演習場と一口に言ってもその広い空間を捜すのは一苦労だ。
それはカカシも例外ではなくて、結局はパックンの力を借りて見つけたのだが。
別にこっそり近付く必要も無いので普通に声をかければ、自分の存在などとうに
感じ取っていたのだろうガイがゆっくりと振り返った。
「よう、カカシ」
「や、どーも。
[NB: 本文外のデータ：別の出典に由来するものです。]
(** * MCP bridge (mcp-client.py): the stdio JSON-RPC session and its endpoints

    A shallow embedding of [src/mcp-client.py], in six parts:

    - [Text]: Python [str] values as lists of code points, [bytes] as lists of
      bytes, with [str.encode()], [bytes.decode()] and [str.strip()];
    - [Json]: the values [json.dumps] accepts and [json.loads] returns, and the
      two functions themselves in their default configuration;
    - [Bridge]: [MCPClient] (fields [process], [connected]), its methods
      [connect], [send_request], [disconnect], and the FastAPI handlers
      [list_tools], [call_tool], [send_mcp_request], [health_check];
    - [Scenario]: concrete configurations, children and messages;
    - [App]: the application as a whole, from [startup_event] over the
      calls of the handlers to [shutdown_event];
    - the properties: what one call does, what is written to the child, the
      handshake, failures, the round trip of the codec, and the run of the
      application.

    The child process is an I/O script: what each [drain()] and each
    [readline()] will do, the chunks written to its stdin so far, and what
    the transport knows of the child when it is terminated. *)

From Stdlib Require Import List NArith ZArith Bool Lia String Ascii.
From Stdlib Require Import Strings.Byte Numbers.DecimalN Numbers.DecimalPos.
From Stdlib Require Numbers.DecimalFacts.
Import ListNotations.

Set Implicit Arguments.

(* ================================================================== *)
(** ** Text: str, bytes, encode, decode, strip *)
(* ================================================================== *)

Module Text.

Local Open Scope N_scope.

(** A Python [str]: a sequence of code points. *)
Definition str := list N.

(** Python [bytes]. *)
Definition bytes := list byte.

(** A literal of the source, as a [str]. *)
Definition lit (s : string) : str :=
  List.map N_of_ascii (list_ascii_of_string s).

Fixpoint str_eqb (a b : str) : bool :=
  match a, b with
  | [], [] => true
  | x :: a', y :: b' => (x =? y) && str_eqb a' b'
  | _, _ => false
  end.

(** [prefix ++ rest = s]: [s.startswith(prefix)], returning the rest. *)
Fixpoint strip_prefix (prefix s : str) : option str :=
  match prefix, s with
  | [], _ => Some s
  | p :: ps, c :: cs => if p =? c then strip_prefix ps cs else None
  | _ :: _, [] => None
  end.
」
「さっきは済まんな、助かった」
「…………ずっと逃げてるんだって?」
「聞いたのか…」
「イルカくんから、ね」
頭を掻きながらそう笑ってカカシが答えると、なんとも複雑そうな表情で
ガイが僅かに視線をずらす。
「なんで受けないの、ガイ。
別にお前、子供嫌いでも、誰かの面倒見るのが嫌いでもないだろ?」
「それは……そうだが………」
実際、今ガイにはとても気にしている少年がいる。
忍術も幻術も使えない、けれど諦めずにひたすら真っ直ぐ前だけを見つめる少年。
そして、そんな事などカカシにはとうの昔にお見通しなのだ。
「ま…どっちにしろ、嫌ならハッキリ断った方がいいと思うけど」
「嫌では……ないんだ。
そうじゃ、なくて………」
まだ踏ん切りがつかなくて、イエスともノーとも答えられない。
そう弱々しく言葉を吐くと、ガイは途方に暮れたような苦笑を覗かせた。
<NEXT>
1本で終わると思ったら、想像以上に長かったのです。
そんなわけで区切ってみました。
最近そういうの多くてスイマセン。書き出すと長くなっちゃうのです。
確かにガイはリーの事をとても気にかけてはいるのですが、
部下を持つことにも抵抗は無いのですが、
今はちょっとそれ以上に気にかかっている人がいるのです。
今回は、そんな話。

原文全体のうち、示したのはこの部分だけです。